May we have ears to hear the call and a heart to follow.



the strange world of the gospels

In the Great Tradition and in Anglicanism as part of the worship service the reading of the gospels is considered the climax of the readings of scripture which begins with an Old Testament (Hebrew Bible) reading and a New Testament reading (one of the letters, Acts or the Revelation).

It is well and good, indeed necessary to think in terms of our own world and culture. Of course critically, but not simply dismissing all that is distinctive about it. But we need to enter in and imbibe something of the world of the gospels, particularly of the kingdom that Jesus declares is near or present in him.

The way of the cross in the death and resurrection of Jesus both in terms of salvation for us and for the world and as the way for all of life for the followers of Jesus is at the heart of what runs against the grain, being deeply counterintuitive to the world as is and how life is navigated here and now.

Yes we need to be in all of scripture (2 Timothy 3) and we must take care not to avoid the strange world of the gospels. That world, specifically God’s kingdom come in Jesus is the heart from which the rest of the New Testament comes even as the revelation of the gospel in its fulfillment and outworking is further spelled out.

So let’s make it our practice to regularly read and meditate on the gospels: Matthew, Mark, Luke and John. Reading the rest of scripture as well.

looking to Jesus (during the season of Lent)
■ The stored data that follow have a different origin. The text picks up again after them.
(** The pipeline of this module, run on the errors of the typed pipeline,
    is the typed pipeline. *)
Lemma startBookGeneration_typed (h : Host) (projectId : string)
    (style : WritingStyle) (w : World) :
  Untyped.startBookGeneration h (typedBackend h) projectId style w
  = Untyped.lift (App.startBookGeneration h projectId style) w.
Proof.
  unfold Untyped.startBookGeneration, App.startBookGeneration.
  unfold Untyped.lift at 6.
  destruct (App.findProject (projects w) projectId) as [project|];
    [|reflexivity].
  destruct (BookProject.outline project) as [outline|]; [|reflexivity].
  change (Untyped.bind ?m ?k w
          = match bind ?m0 ?k0 w with
            | (Returned a, w') => (Untyped.Normal a, w')
            | (Thrown e, w') => (Untyped.Abrupt (Untyped.ofError e), w')
            | (OutOfFuel, w') => (Untyped.NoFuel, w')
            end)
    with (Untyped.bind m k w = Untyped.lift (bind m0 k0) w).
  apply bind_typed; [reflexivity|]. intros _ w1.
  apply bind_typed; [reflexivity|]. intros _ w2. cbv zeta.
  apply bind_typed; [reflexivity|]. intros _ w3.
  apply bind_typed; [apply chapterLoop_typed|]. intros st' w4.
  apply bind_typed; reflexivity.
Qed.

(* ================================================================== *)
(** * The claims *)

(** ** C5: the retry policy of [writeChapter] *)

Ltac retry_inv H :=
  inversion H; subst; clear H; try congruence; try discriminate.










(** ** C7: a chapter that exhausts its retries fails alone *)

Lemma startBookGeneration_returns (h : Host) (projectId : string)
    (style : WritingStyle) (w : World) :
  fst (App.startBookGeneration h projectId style w) = Returned tt.
Proof.
  destruct (App.findProject (projects w) projectId) as [project|] eqn:Hfind.
  - destruct (BookProject.outline project) as [outline|] eqn:Houtline.
    + destruct (startBookGeneration_run h projectId style w project outline
                  Hfind Houtline) as (evs & st' & _ & ->).
      reflexivity.
    + unfold App.startBookGeneration. now rewrite Hfind, Houtline.
  - unfold App.startBookGeneration. now rewrite Hfind.
Qed.



(** The stored results after chapter 2 of 3 exhausts its retries: chapter 2
    holds the retry message, chapter 3 is written. *)
Example transient_isolation_run :
  let h := Sample.host (fun n => if (n <? 3)%nat
                                 then Rejected Sample.unavailable
                                 else Resolved (Some "text"%string)) in
  let cs := [Sample.done 1 "one"; Sample.pending 2; Sample.pending 3] in
  let w' := snd (App.startBookGeneration h "p1" standard
                   (Sample.world cs [1; 2; 3])) in
  generated (trace w') = [2; 2; 2; 3]
  /\ map ChapterContent.content
         (match App.findProject (projects w') "p1" with
          | Some p => BookProject.chapters p
          | None => []
          end)
     = ["one"; "Generation failed. Please retry."; "text"]%string.
Proof. vm_compute. split; reflexivity. Qed.
(* ===== verification/_CoqProject ===== *)
-Q . S2P
Prelude.v
GoStrings.v
Errors.v
Code.v
Paths.v
GoTime.v
GoHttp.v
Flags.v
GoBase64.v
Manifest.v
Wire.v
Admission.v
Prog.v
Schema.v
Tree.v
Integrity.v
GoUrl.v
Materialize.v
Archive.v
Store.v
Config.v
World.v
Service.v
Upload.v
Commit.v
Simple.v
Janitor.v
Api.v
Safety.v
ServiceProofs.v
UploadProofs.v
CommitProofs.v
SimpleProofs.v
JanitorProofs.v
ReconcileProofs.v
ApiProofs.v
System.v
Durability.v
Resume.v
Demo.v
Guarantees.v
HttpGuarantees.v
Host.v
Net.v
Auth.v
AuthProofs.v
Daemon.v
DaemonProofs.v
DaemonHazards.v
Middleware.v
Client.v
Recv.v
RecvProofs.v
FetchProofs.v
Handoff.v
Pack.v
Copy.v
Send.v
Cli.v
CliProofs.v
PackProofs.v
CopyProofs.v
SendProofs.v
Availability.v
Delivery.v
CliDelivery.v
Hazards.v
ClientHazards.v
(* ===== verification/Errors.v ===== *)
(** * Stable errors: internal/protocol/errors.go and the client's reading of them
      (internal/client/client.go, parseError and its helpers) *)
From S2P Require Import Prelude GoStrings.
Local Open Scope string_scope.

(** The stable codes.  Everywhere else in the development an error is its code: the
    messages are free text that "may improve". *)
Inductive ecode :=
| AuthRequired | AuthInvalid | RateLimited | InvalidRequest | InvalidCode
| TransferNotFound | TransferExpired | TTLOutOfRange | NoFiles | UnsupportedEntry
| InvalidPath | DuplicatePath | SourceChanged | OffsetMismatch | StateConflict
| IdempotencyConflict | PayloadTooLarge | TooManyFiles | InsufficientStorage
| HashMismatch | ClaimExpired | DestinationExists | Network | ProtocolMismatch | Internal.

#[export] Instance ecode_eq_dec : EqDecision ecode.
Proof. solve_decision. Defined.

Definition all_codes : list ecode :=
  [AuthRequired; AuthInvalid; RateLimited; InvalidRequest; InvalidCode; TransferNotFound;
   TransferExpired; TTLOutOfRange; NoFiles; UnsupportedEntry; InvalidPath; DuplicatePath;
   SourceChanged; OffsetMismatch; StateConflict; IdempotencyConflict; PayloadTooLarge;
   TooManyFiles; InsufficientStorage; HashMismatch; ClaimExpired; DestinationExists;
   Network; ProtocolMismatch; Internal].

Definition code_string (c : ecode) : string :=
  match c with
  | AuthRequired => "AUTH_REQUIRED" | AuthInvalid => "AUTH_INVALID"
  | RateLimited => "RATE_LIMITED" | InvalidRequest => "INVALID_REQUEST"
  | InvalidCode => "INVALID_CODE" | TransferNotFound => "TRANSFER_NOT_FOUND"
  | TransferExpired => "TRANSFER_EXPIRED" | TTLOutOfRange => "TTL_OUT_OF_RANGE"
  | NoFiles => "NO_FILES" | UnsupportedEntry => "UNSUPPORTED_ENTRY"
  | InvalidPath => "INVALID_PATH" | DuplicatePath => "DUPLICATE_PATH"
  | SourceChanged => "SOURCE_CHANGED" | OffsetMismatch => "OFFSET_MISMATCH"
  | StateConflict => "STATE_CONFLICT" | IdempotencyConflict => "IDEMPOTENCY_CONFLICT"
  | PayloadTooLarge => "PAYLOAD_TOO_LARGE" | TooManyFiles => "TOO_MANY_FILES"
  | InsufficientStorage => "INSUFFICIENT_STORAGE" | HashMismatch => "HASH_MISMATCH"
  | ClaimExpired => "CLAIM_EXPIRED" | DestinationExists => "DESTINATION_EXISTS"
  | Network => "NETWORK_ERROR" | ProtocolMismatch => "PROTOCOL_MISMATCH"
  | Internal => "INTERNAL"
  end.

(** The [httpStatus] table; [None] for the codes it does not list. *)
Definition httpStatus (c : ecode) : option Z :=
  match c with
  | AuthRequired | AuthInvalid => Some 401
  | RateLimited => Some 429
  | InvalidRequest | InvalidCode => Some 400
  | TransferNotFound => Some 404
  | TransferExpired | ClaimExpired => Some 410
  | TTLOutOfRange | NoFiles | UnsupportedEntry | InvalidPath | DuplicatePath
  | HashMismatch => Some 422
  | SourceChanged | OffsetMismatch | StateConflict | IdempotencyConflict => Some 409
  | PayloadTooLarge | TooManyFiles => Some 413
  | InsufficientStorage => Some 507
  | ProtocolMismatch => Some 426
  | Internal => Some 500
  | DestinationExists | Network => None
  end.

(** The [exitCode] table: every stable code is listed. *)
Definition exitCode (c : ecode) : option Z :=
  match c with
  | AuthRequired | AuthInvalid => Some 3
  | RateLimited | Network | ProtocolMismatch => Some 5
  | InvalidRequest | InvalidCode | TTLOutOfRange | NoFiles => Some 2
  | TransferNotFound | TransferExpired | ClaimExpired => Some 4
  | UnsupportedEntry | InvalidPath | DuplicatePath | PayloadTooLarge | TooManyFiles
  | InsufficientStorage | DestinationExists => Some 7
  | SourceChanged | OffsetMismatch | StateConflict | IdempotencyConflict | HashMismatch => Some 6
  | Internal => Some 8
  end.

(** A stable code arriving as text, e.g. inside a client that talks to a newer server. *)
Definition code_of_string (s : string) : option ecode :=
  list_find (fun c => code_string c = s) all_codes ≫= (fun p => Some (snd p)).

Definition HTTPStatus (code : string) : Z :=
  match code_of_string code ≫= httpStatus with Some s => s | None => 500 end.

Definition ExitCode (code : string) : Z :=
  match code_of_string code ≫= exitCode with Some c => c | None => 8 end.

(** protocol.Error *)
Record Error := mkError { Code : string; Message : string; RequestID : string }.

(** A Go error chain: a stable error, another error, or a [%w] wrapping. *)
Inductive gerror := GStable (e : Error) | GOther (msg : string) | GWrap (msg : string) (inner : gerror).

Fixpoint errors_As (g : gerror) : option Error :=
  match g with GStable e => Some e | GOther _ => None | GWrap _ i => errors_As i end.

(** The [Error()] text of a chain. *)
Definition Error_text (e : Error) : string := Code e ++ ": " ++ Message e.
Fixpoint gerror_text (g : gerror) : string :=
  match g with
  | GStable e => Error_text e
  | GOther m => m
  | GWrap m i => m ++ ": " ++ gerror_text i
  end.

Definition AsError (err : option gerror) : option Error :=
  match err ≫= errors_As with
  | Some e => Some e
  | None => match err with
            | None => None
            | Some g => Some (mkError (code_string Internal) (gerror_text g) "")
            end
  end.

Definition PlainLine (e : Error) : string := Code e ++ ": " ++ Message e.

(** ** The client's side *)

Definition looksLikeCode (s : string) : bool :=
  negb (s =? "") && forallb (fun r => negb (((r <? 65) || (90 <? r)) && negb (r =? 95))%Z) (runes s).

Definition statusToCode (status : Z) : ecode :=
  (if status =? 401 then AuthInvalid else
   if status =? 404 then TransferNotFound else
   if status =? 410 then TransferExpired else
   if status =? 429 then RateLimited else
   if status =? 409 then StateConflict else
   if status =? 413 then PayloadTooLarge else
   if status =? 507 then InsufficientStorage else
   if status =? 426 then ProtocolMismatch else
   if status =? 422 then InvalidRequest else
   if status =? 400 then InvalidRequest else
   if 500 <=? status then Internal else Network)%Z.

(** strings.Cut(s, ": ") *)
Fixpoint cut_colon (s : string) : option (string * string) :=
  match s with
  | EmptyString => None
  | String a t =>
    if has_prefix ": " s then Some ("", String.substring 2 (String.length s - 2) s)
    else match cut_colon t with Some (l, r) => Some (String a l, r) | None => None end
  end.

(** The parts of an [http.Response] that parseError reads. *)
Record Response := mkResponse { r_body : string; r_status : Z; r_status_text : string; r_request_id : string }.

Section parse.
(** encoding/json's reading of an error envelope. *)
Context (json_envelope : string -> option Error).

Definition parseError (resp : Response) : Error :=
  let body := String.substring 0 (N.to_nat 65536) (r_body resp) in
  let trimmed := TrimSpace body in
  let fallback :=
    mkError (code_string (statusToCode (r_status resp)))
            (if trimmed =? "" then r_status_text resp else trimmed) (r_request_id resp) in
  let plain :=
    match cut_colon trimmed with
    | Some (code, message) =>
      if looksLikeCode code then mkError code message (r_request_id resp) else fallback
    | None => fallback
    end in
  match json_envelope body with
  | Some e => if negb (Code e =? "") then e else plain
  | None => plain
  end.
End parse.

(** ** Lemmas *)

Lemma code_of_string_code c : code_of_string (code_string c) = Some c.
Proof. destruct c; vm_compute; reflexivity. Qed.

Lemma code_of_string_Some s c : code_of_string s = Some c -> s = code_string c.
Proof.
  unfold code_of_string. destruct (list_find _ _) as [[i d]|] eqn:E0; [|done].
  cbn. intros Hd. inversion Hd; subst d. apply list_find_Some in E0 as (_ & ? & _). done.
Qed.

Lemma looksLikeCode_stable c : looksLikeCode (code_string c) = true.
Proof. destruct c; vm_compute; reflexivity. Qed.

Lemma cut_colon_cons a t :
  cut_colon (String a t) =
  if has_prefix ": " (String a t)
  then Some ("", String.substring 2 (String.length (String a t) - 2) (String a t))
  else match cut_colon t with Some (l, r) => Some (String a l, r) | None => None end.
Proof. reflexivity. Qed.

(** A stable code never contains a colon. *)
Lemma cut_colon_app code m :
  sforall (fun a => negb (a =? ":")%char) code = true ->
  cut_colon (code ++ ": " ++ m) = Some (code, m).
Proof.
  induction code as [|a code IH]; intros H.
  - cbn. rewrite Nat.sub_0_r, substring_all by lia. by destruct m.
  - cbn in H. apply andb_true_iff in H as [Ha Hc].
    change (String a code ++ ": " ++ m) with (String a (code ++ ": " ++ m)).
    rewrite cut_colon_cons, IH by done.
    apply negb_true_iff, Ascii.eqb_neq in Ha. cbn [has_prefix].
    destruct (Ascii.eqb_spec ":" a) as [<-|]; [done|]. cbn [andb]. done.
Qed.

Lemma code_string_no_colon c : sforall (fun a => negb (a =? ":")%char) (code_string c) = true.
Proof. destruct c; vm_compute; reflexivity. Qed.

Lemma runes_ascii_app s t : sforall is_ascii_byte s = true -> runes (s ++ t)%string =
  (map byte_val (String.list_ascii_of_string s) ++ runes t)%list.
Proof.
  induction s as [|a s IH]; [done|]. cbn [sforall]. intros [Ha Hs]%andb_true_iff.
  unfold is_ascii_byte in Ha. apply Z.ltb_lt in Ha. unfold runes in *. cbn [append].
  rewrite segs_ascii by done. cbn. f_equal. by apply IH.
Qed.

Lemma code_string_runes c : exists a s, code_string c = String a s
  /\ is_space (byte_val a) = false /\ sforall is_ascii_byte (code_string c) = true.
Proof. destruct c; cbn; do 2 eexists; (split; [reflexivity|]); split; reflexivity. Qed.

(** Plain-text errors survive the wire: the single line the simple endpoints write
    for a stable error is read back by the client's parseError as the same stable code
    and message, whatever the HTTP status, so the CLI exit code is that of the server's
    error. *)
Theorem parseError_PlainLine json c m rid status text l r :
  runes m = (l ++ [r])%list -> is_space r = false ->
  slen (PlainLine (mkError (code_string c) m rid)) < 65536 ->
  (forall body, json body = None) ->
  parseError json (mkResponse (PlainLine (mkError (code_string c) m rid) ++ nl) status text rid)
  = mkError (code_string c) m rid.
Proof.
  intros Hm Hr Hlen Hj. unfold parseError. cbn [r_body r_status r_status_text r_request_id].
  rewrite substring_all.
  2:{ rewrite string_length_app. unfold slen in Hlen. cbn [nl String.length]. lia. }
  destruct (code_string_runes c) as (a & s & Hs & Ha & Hascii).
  assert (Hrunes : runes (PlainLine (mkError (code_string c) m rid)) =
    (map byte_val (String.list_ascii_of_string (code_string c ++ ": ")) ++ runes m)%list).
  { unfold PlainLine. cbn [Code Message]. rewrite <- string_app_assoc. apply runes_ascii_app.
    clear -Hascii. induction (code_string c); [done|]. cbn in *. boolprop. tauto. }
  rewrite (TrimSpace_line _ (byte_val a) r
    (map byte_val (String.list_ascii_of_string (s ++ ": ")) ++ runes m)%list
    (map byte_val (String.list_ascii_of_string (code_string c ++ ": ")) ++ l)%list); try done.
  2:{ rewrite Hrunes, Hs. done. }
  2:{ rewrite Hrunes, Hm. by rewrite app_assoc. }
  rewrite Hj. unfold PlainLine. cbn [Code Message].
  rewrite cut_colon_app by apply code_string_no_colon.
  rewrite looksLikeCode_stable. done.
Qed.

Lemma parseError_PlainLine_witness :
  parseError (fun _ => None)
    (mkResponse (PlainLine (mkError (code_string TransferExpired) "transfer has expired" "r1") ++ nl)
       410 "410 Gone" "r1")
  = mkError "TRANSFER_EXPIRED" "transfer has expired" "r1".
Proof.
  apply (parseError_PlainLine (fun _ => None) TransferExpired "transfer has expired" "r1" 410 "410 Gone"
    (runes "transfer has expire") 100); [reflexivity|reflexivity| |reflexivity].
  vm_compute. reflexivity.
Defined.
Lent is a season to look to Jesus anew and afresh particularly in his sufferings and death in God’s love for us as seen in him. It is easy for us to get our eyes off of that, off of Jesus as we go through the wear and tear, indeed even the trauma of life. Of a heart broken by a wayward, indifferent child. Of the stress and strain of financial difficulties. The everyday challenges of work. Etc.

It is even possible not to focus well on our Lord, even while we are in scripture. We have to remember that even the parts which don’t speak directly of him (the book of James might be a good case in point) are fulfilled only in and through Jesus. I am nearly done reading through the Revelation and it presents an entirely different challenge. It gives us a portrait of final judgment and salvation in vivid, descriptive metaphor, images which point to the end of the world as we know it and the bringing in of an entirely new world through judgment and salvation, creation renewed and restored in the new creation. We need to see Jesus in terms of that as well. But we do well to reflect on his suffering and God’s love to us and to the world in view of that. Which is why, after I am done with the Revelation, I will turn to the gospels: Matthew,  Mark, Luke and John, and begin to work through the narratives of Jesus’ suffering and death (Matthew 26-27; Mark 14-15; Luke 22-23; John 18-19).

The story doesn’t end there, but we do well to pay attention to that part of the story, a major part of each of the four gospels. As we reflect on God’s love seen in the sufferings of Jesus for us and for the world.